Class EngineLaws `{Engine} := {
  healthy : Ctx → Prop;
  view : Ctx → bytes → option ReducedEffect;
  law_get k c : healthy c →
    ∃ tips c', GetSnapshot k c = (Ok (view c k, tips), c') ∧ healthy c' ∧
      ∀ k', view c' k' = view c k';
  law_emit e tips c : healthy c →
    ∃ c', Emit e tips c = (None, c') ∧ healthy c' ∧
      (∀ k, k ≠ ef_Key e → view c' k = view c k) ∧
      (∀ r, reduce (view c (ef_Key e)) (ef_Kind e) = Some r → view c' (ef_Key e) = r);
  law_delete k tips c : healthy c →
    is_live (view (snd (Emit (mkEffect k delete_effect) tips c)) k) = false;
  law_revive k id v tips c : healthy c → is_live (view c k) = false →
    ∃ tag, view (snd (Emit (mkEffect k (keyed_insert id v)) tips c)) k =
      Some (mkReduced INSERT_OP KEYED tag None {[ id := v ]} []);
  law_revive_ordered k p id v tips c : healthy c → is_live (view c k) = false →
    p = PLACE_HEAD ∨ p = PLACE_TAIL →
    ∃ tag, view (snd (Emit (mkEffect k (ordered_effect p [] id v)) tips c)) k =
      Some (mkReduced INSERT_OP ORDERED tag None ∅ [mkElement id v]);
  law_rekey k id v tips c r : healthy c → view c k = Some r → is_live (view c k) = true →
    re_Collection r ≠ ORDERED →
    ∃ e, view (snd (Emit (mkEffect k (keyed_insert id v)) tips c)) k =
      Some (mkReducedAt INSERT_OP KEYED (re_TypeTag r) (re_Scalar r) (<[id := v]> (re_NetAdds r)) []
              (re_ExpiresAt r) (partial_alter (λ _, e) id (re_FieldExpires r))) ∧
      (e = None ∨ e = re_FieldExpires r !! id);
  law_overwrite k v tips c : healthy c →
    ∃ tag, view (snd (Emit (mkEffect k (scalar_insert v)) tips c)) k =
      Some (mkReduced INSERT_OP SCALAR tag (Some v) ∅ []) ∧ former_tag (view c k) tag;
  law_add k n d tips c : healthy c → scalar_int Decompress (view c k) = Some n → is_i64 (n + d) →
    ∃ tag e, view (snd (Emit (mkEffect k (scalar_add d)) tips c)) k =
      Some (mkReducedAt INSERT_OP SCALAR tag (Some (IntVal (n + d))) ∅ [] e ∅) ∧
      (is_live (view c k) = true → re_TypeTag <$> view c k = Some tag) ∧
      (e = None ∨ is_live (view c k) = true ∧ re_ExpiresAt <$> view c k = Some e);
  law_add_new k id d tips c : healthy c → is_live (view c k) = false →
    ∃ tag, view (snd (Emit (mkEffect k (keyed_add id d)) tips c)) k =
      Some (mkReduced INSERT_OP KEYED tag None {[ id := IntVal d ]} []);
  law_add_element k id n d tips c r : healthy c → view c k = Some r → is_live (view c k) = true →
    re_Collection r ≠ ORDERED → element_int Decompress r id = Some n → is_i64 (n + d) →
    ∃ e, view (snd (Emit (mkEffect k (keyed_add id d)) tips c)) k =
      Some (mkReducedAt INSERT_OP KEYED (re_TypeTag r) (re_Scalar r)
              (<[id := IntVal (n + d)]> (re_NetAdds r)) [] (re_ExpiresAt r)
              (partial_alter (λ _, e) id (re_FieldExpires r))) ∧
      (e = None ∨ e = re_FieldExpires r !! id);
  law_add_float k id b d tips c r : healthy c → view c k = Some r → is_live (view c k) = true →
    re_Collection r ≠ ORDERED → re_NetAdds r !! id = Some (FloatVal b) → is_double d →
    ∃ e, view (snd (Emit (mkEffect k (keyed_add_float id d)) tips c)) k =
      Some (mkReducedAt INSERT_OP KEYED (re_TypeTag r) (re_Scalar r)
              (<[id := FloatVal (Float64bits (float_add (Float64frombits b) d))]> (re_NetAdds r)) []
              (re_ExpiresAt r) (partial_alter (λ _, e) id (re_FieldExpires r))) ∧
      (e = None ∨ e = re_FieldExpires r !! id);
  law_gets ks c : healthy c →
    ∃ c', GetSnapshots ks c =
        (Ok ((λ k, if is_live (view c k) then view c k else None) <$> ks), c') ∧
      healthy c' ∧ ∀ k', view c' k' = view c k';
  law_begin c : healthy c → healthy (BeginTx c) ∧ ∀ k, view (BeginTx c) k = view c k;
  law_raw b : Decompress (Raw b) = b
}.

» **What is being asked**
Your answer should be one number: how many lines in the records above include "IntVal".

» **Solution to this problem**
3